Development and Validation of a Prognostic Index for Risk Stratification of Patients with Early Repolarization

Authors


Stavros Stavrakis, M.D., Ph.D., University of Oklahoma Health Sciences Center, Heart Rhythm Institute, 1200 Everett Dr, TCH 6E103, Oklahoma City, OK 73104. Fax: 405–271-2619; E-mail: stavros-stavrakis@ouhsc.edu

Abstract

Background: Early repolarization (ER) is associated with increased mortality in the general population. We sought to develop and validate a prognostic index (PI) of mortality in patients with ER.

Methods: We identified 852 consecutive patients (mean age 49 ± 12 years) with ER (J-point elevation ≥0.1 mV in inferior or lateral leads), from the VA electronic electrocardiogram (ECG) database. A random sample of age-matched patients with normal ECG was used as control (n = 257). The initial cohort was randomly split into a derivation and a validation cohort (2/3 and 1/3 of patients, respectively). A PI was derived from the weighed sum of the regression coefficients of each independent risk factor in the final model using Cox regression analysis.

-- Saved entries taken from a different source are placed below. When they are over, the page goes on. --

(** * Voice-activity detection and utterance segmentation of the Jarvis STT
    pipeline ([src/speech_analysis/stt.py]).

    Shallow embedding of [AudioConfig], [AudioBuffer] (the segmentation
    engine), [WakeWordDetector] and the continuous-mode part of [JarvisSTT].

    Numbers: the Python floats of the detector are modelled by exact
    rationals [Q]; the integer counters by [Z].  The square root used for
    the RMS is kept abstract (a section variable [sqrt]); the theorems say
    which of its properties they use.  Logging and the debug counter do not
    change the detector state and are left out. *)

From Stdlib Require Import ZArith QArith String Ascii List Bool Lia Lqa.
Import ListNotations.

Open Scope Q_scope.

(** ** Python helpers *)

(** [a < b] on floats. *)
Definition Qltb (a b : Q) : bool := negb (Qle_bool b a).

(** Python's builtin [max(a, b)]: keeps [a] unless [b > a]. *)
Definition py_max (a b : Q) : Q := if Qltb a b then b else a.

(** Python's builtin [min(a, b)]: keeps [a] unless [b < a]. *)
Definition py_min (a b : Q) : Q := if Qltb b a then b else a.

(** The last [n] elements of a list. *)
Definition lastn {A : Type} (n : nat) (l : list A) : list A :=
  skipn (length l - n) l.

(** [deque(maxlen=m).extend(xs)]: append, dropping from the left beyond [m]. *)
Definition deque_extend {A : Type} (m : nat) (d xs : list A) : list A :=
  lastn m (d ++ xs).

Fixpoint Qsum (l : list Q) : Q :=
  match l with
  | [] => 0
  | x :: r => x + Qsum r
  end.

(** [np.mean] of a non-empty sequence (a float has one value: the
    fraction is kept reduced). *)
Definition np_mean (l : list Q) : Q :=
  Qred (Qsum l / inject_Z (Z.of_nat (length l))).

(** A float64 result of [np.mean]: a number or NaN. *)
Inductive float64 : Type :=
| FNum (q : Q)
| FNaN.

Definition np_isnan (f : float64) : bool :=
  match f with FNaN => true | FNum _ => false end.

(** ** AudioConfig *)

Record AudioConfig := mkAudioConfig {
  sample_rate : Q;
  channels : Z;
  chunk_size : Q;
  silence_threshold : Q;
  silence_duration : Q;
  max_recording_time : Q
}.

(** The defaults of [AudioConfig.__init__]. *)
Definition default_config : AudioConfig :=
  mkAudioConfig 16000 1 1024 50 (3 # 10) 10.

(** [seconds * config.sample_rate / config.chunk_size] *)
Definition frames_for (cfg : AudioConfig) (seconds : Q) : Q :=
  seconds * sample_rate cfg / chunk_size cfg.

(** ** AudioBuffer *)

Record AudioBuffer := mkAudioBuffer {
  maxlen : nat;               (* maxlen of self.buffer *)
  buffer : list Z;            (* self.buffer, a deque of int16 samples *)
  is_recording : bool;
  silence_counter : Z;
  speech_detected : bool;
  recent_rms : list Q;        (* deque(maxlen=10) *)
  background_rms : Q;
  recording_chunks : Z
}.

(** [AudioBuffer.__init__(max_size)]. *)
Definition new_AudioBuffer (max_size : nat) : AudioBuffer :=
  mkAudioBuffer max_size [] false 0 false [] 0 0.

(** [AudioBuffer()] with the default [max_size = 32000]. *)
Definition fresh_AudioBuffer : AudioBuffer := new_AudioBuffer 32000.

Definition set_recent (s : AudioBuffer) (r : list Q) (bg : Q) : AudioBuffer :=
  mkAudioBuffer (maxlen s) (buffer s) (is_recording s) (silence_counter s)
    (speech_detected s) r bg (recording_chunks s).

Definition set_silence_counter (s : AudioBuffer) (c : Z) : AudioBuffer :=
  mkAudioBuffer (maxlen s) (buffer s) (is_recording s) c
    (speech_detected s) (recent_rms s) (background_rms s) (recording_chunks s).

Definition set_is_recording (s : AudioBuffer) (b : bool) : AudioBuffer :=
  mkAudioBuffer (maxlen s) (buffer s) b (silence_counter s)
    (speech_detected s) (recent_rms s) (background_rms s) (recording_chunks s).

Definition set_recording_chunks (s : AudioBuffer) (c : Z) : AudioBuffer :=
  mkAudioBuffer (maxlen s) (buffer s) (is_recording s) (silence_counter s)
    (speech_detected s) (recent_rms s) (background_rms s) c.

Definition set_buffer (s : AudioBuffer) (b : list Z) : AudioBuffer :=
  mkAudioBuffer (maxlen s) b (is_recording s) (silence_counter s)
    (speech_detected s) (recent_rms s) (background_rms s) (recording_chunks s).

(** Speech onset: [speech_detected = is_recording = True],
    [silence_counter = recording_chunks = 0]. *)
Definition start_recording (s : AudioBuffer) : AudioBuffer :=
  mkAudioBuffer (maxlen s) (buffer s) true 0 true
    (recent_rms s) (background_rms s) 0.

(** [np.mean(chunk.astype(np.float64) ** 2)] *)
Definition mean_square (chunk : list Z) : float64 :=
  FNum (np_mean (map (fun x => inject_Z (x * x)) chunk)).

(** The adaptive thresholds of [add_chunk], as the pair
    [(speech_threshold, silence_threshold)]. *)
Definition adaptive_thresholds (cfg : AudioConfig) (bg : Q) : Q * Q :=
  if Qltb 0 bg then
    (py_max (silence_threshold cfg * 2) (bg + 30),
     py_min (silence_threshold cfg) (bg + 10))
  else
    (silence_threshold cfg * 3, silence_threshold cfg * (1 # 2)).

Section Engine.

(** [np.sqrt] on a non-negative float. *)
Variable sqrt : Q -> Q.

(** The NaN / negative guard around [np.sqrt(mean_square)]. *)
Definition rms_of_mean_square (ms : float64) : Q :=
  if np_isnan ms then 0
  else match ms with
       | FNum q => if Qltb q 0 then 0 else sqrt q
       | FNaN => 0
       end.

(** The RMS computed at the top of [add_chunk]. *)
Definition chunk_rms (chunk : list Z) : Q :=
  if (length chunk =? 0)%nat then 0
  else rms_of_mean_square (mean_square chunk).

(** The maximum-recording-time check and the append at the end of
    [add_chunk]. *)
Definition max_recording_guard (s : AudioBuffer) (chunk : list Z)
    (cfg : AudioConfig) : AudioBuffer * bool :=
  if is_recording s then
    let s1 := set_recording_chunks s (recording_chunks s + 1) in
    if Qltb (frames_for cfg (max_recording_time cfg))
            (inject_Z (recording_chunks s1)) then
      (set_is_recording s1 false, true)
    else
      (set_buffer s1 (deque_extend (maxlen s1) (buffer s1) chunk), false)
  else (s, false).

(** [AudioBuffer.add_chunk(chunk, config)]: the new state and the result. *)
Definition add_chunk (s : AudioBuffer) (chunk : list Z) (cfg : AudioConfig)
    : AudioBuffer * bool :=
  let rms := chunk_rms chunk in
  let recent := lastn 10 (recent_rms s ++ [rms]) in
  let bg := if negb (speech_detected s) && (5 <=? length recent)%nat
            then np_mean recent else background_rms s in
  let s0 := set_recent s recent bg in
  let '(speech_threshold, silence_thr) := adaptive_thresholds cfg bg in
  if negb (speech_detected s0) && Qltb speech_threshold rms then
    max_recording_guard (start_recording s0) chunk cfg
  else if speech_detected s0 && Qle_bool rms silence_thr then
    let s1 := set_silence_counter s0 (silence_counter s0 + 1) in
    if Qltb (frames_for cfg (silence_duration cfg))
            (inject_Z (silence_counter s1)) then
      (set_is_recording s1 false, true)
    else max_recording_guard s1 chunk cfg
  else if speech_detected s0 && Qltb silence_thr rms then
    max_recording_guard (set_silence_counter s0 0) chunk cfg
  else max_recording_guard s0 chunk cfg.

(** Feeding frames one at a time; the list of results of [add_chunk]. *)
Fixpoint process_frames (s : AudioBuffer) (cfg : AudioConfig)
    (frames : list (list Z)) : AudioBuffer * list bool :=
  match frames with
  | [] => (s, [])
  | f :: fs =>
      let '(s1, b) := add_chunk s f cfg in
      let '(s2, bs) := process_frames s1 cfg fs in
      (s2, b :: bs)
  end.

End Engine.

(** [AudioBuffer.get_audio_data()]: the returned samples and the new state. *)
Definition get_audio_data (s : AudioBuffer) : list Z * AudioBuffer :=
  match buffer s with
  | [] => ([], s)
  | _ :: _ =>
      (buffer s,
       mkAudioBuffer (maxlen s) [] false 0 false
         (recent_rms s) (background_rms s) 0)
  end.

(** A concrete square root for evaluation: [floor(sqrt(n * d)) / d] for
    [q = n / d]; exact on perfect squares. *)
Definition sqrt_floor (q : Q) : Q :=
  Z.sqrt (Qnum q * Zpos (Qden q)) # Qden q.

(** ** WakeWordDetector *)

(** [str.lower] on ASCII characters. *)
Definition ascii_lower (c : ascii) : ascii :=
  let n := nat_of_ascii c in
  if (65 <=? n)%nat && (n <=? 90)%nat then ascii_of_nat (n + 32) else c.

Fixpoint str_lower (s : string) : string :=
  match s with
  | EmptyString => EmptyString
  | String c r => String (ascii_lower c) (str_lower r)
  end.

(** Python's [w in s] on strings. *)
Fixpoint str_contains (w s : string) : bool :=
  String.prefix w s ||
  match s with
  | EmptyString => false
  | String _ r => str_contains w r
  end.

Record WakeWordDetector := mkWakeWordDetector {
  wake_words : list string;
  last_detection : Q;
  cooldown : Q
}.

(** [WakeWordDetector.__init__(wake_words)]. *)
Definition new_WakeWordDetector (ws : list string) : WakeWordDetector :=
  mkWakeWordDetector (map str_lower ws) 0 2.

(** [WakeWordDetector.detect(text)], the value of [time.time()] at the call
    being [current_time]. *)
Definition detect (d : WakeWordDetector) (current_time : Q) (text : string)
    : WakeWordDetector * bool :=
  match text with
  | EmptyString => (d, false)
  | _ =>
      let text_lower := str_lower text in
      if Qltb (current_time - last_detection d) (cooldown d) then (d, false)
      else
        match find (fun w => str_contains w text_lower) (wake_words d) with
        | Some _ => (mkWakeWordDetector (wake_words d) current_time (cooldown d), true)
        | None => (d, false)
        end
  end.

(** A sequence of [detect] calls, each with its time. *)
Fixpoint detect_all (d : WakeWordDetector) (calls : list (Q * string))
    : WakeWordDetector * list bool :=
  match calls with
  | [] => (d, [])
  | (t, txt) :: cs =>
      let '(d1, b) := detect d t txt in
      let '(d2, bs) := detect_all d1 cs in
      (d2, b :: bs)
  end.

(** ** JarvisSTT in continuous mode *)

(** A thread running [_process_audio], by how far it got. *)
Inductive worker : Type :=
| WSpawned                     (* started, before the [is_processing] check *)
| WChecked                     (* passed the check *)
| WTranscribing (data : list Z) (* set [is_processing], holds [audio_data] *)
| WDone.

Record JarvisSTT := mkJarvisSTT {
  audio_buffer : AudioBuffer;
  is_listening : bool;
  is_processing : bool;
  workers : list worker;
  transcribed : list (list Z)   (* the samples handed to [transcribe] *)
}.

Fixpoint replace_nth {A : Type} (i : nat) (x : A) (l : list A) : list A :=
  match l, i with
  | [], _ => []
  | _ :: r, O => x :: r
  | y :: r, S j => y :: replace_nth j x r
  end.

Definition set_worker (st : JarvisSTT) (i : nat) (w : worker) : JarvisSTT :=
  mkJarvisSTT (audio_buffer st) (is_listening st) (is_processing st)
    (replace_nth i w (workers st)) (transcribed st).

Section Coordinator.

Variable sqrt : Q -> Q.
Variable config : AudioConfig.

(** [JarvisSTT._audio_callback] on one frame. *)
Definition audio_callback (st : JarvisSTT) (chunk : list Z) : JarvisSTT :=
  if negb (is_listening st) then st
  else
    let '(b, utterance_complete) := add_chunk sqrt (audio_buffer st) chunk config in
    let st1 := mkJarvisSTT b (is_listening st) (is_processing st)
                 (workers st) (transcribed st) in
    if utterance_complete then
      if negb (is_processing st1) then
        mkJarvisSTT b (is_listening st) (is_processing st)
          (workers st ++ [WSpawned]) (transcribed st)
      else st1   (* "Cannot start transcription - already processing" *)
    else st1.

Results: During a median follow-up of 6.4 years, 170 patients died. ER was associated with increased mortality compared to control (HR 1.49, 95% CI 1.05–2.12; P = 0.03). Older age, lower body mass index, non-African American race, current use of angiotensin-converting enzyme inhibitors/angiotensin receptor blockers or sulfonyureas, prolonged corrected QT (QTc), and higher ER amplitude independently predicted all-cause mortality. Annualized mortality rates were 1.3%, 2.2%, and 3.7% in the low, intermediate, and high-risk groups, respectively, in the derivation cohort (log rank P < 0.0001) and 0.8%, 1.9%, and 4.1% in the low, intermediate, and high-risk groups, respectively, in the validation cohort (log rank P < 0.0001). Model discrimination was very good (c-statistic = 0.85 and 0.80 for derivation and validation cohort, respectively).

Conclusions: A PI derived from simple clinical and ECG characteristics predicts mortality in patients with ER and may be used clinically for risk stratification.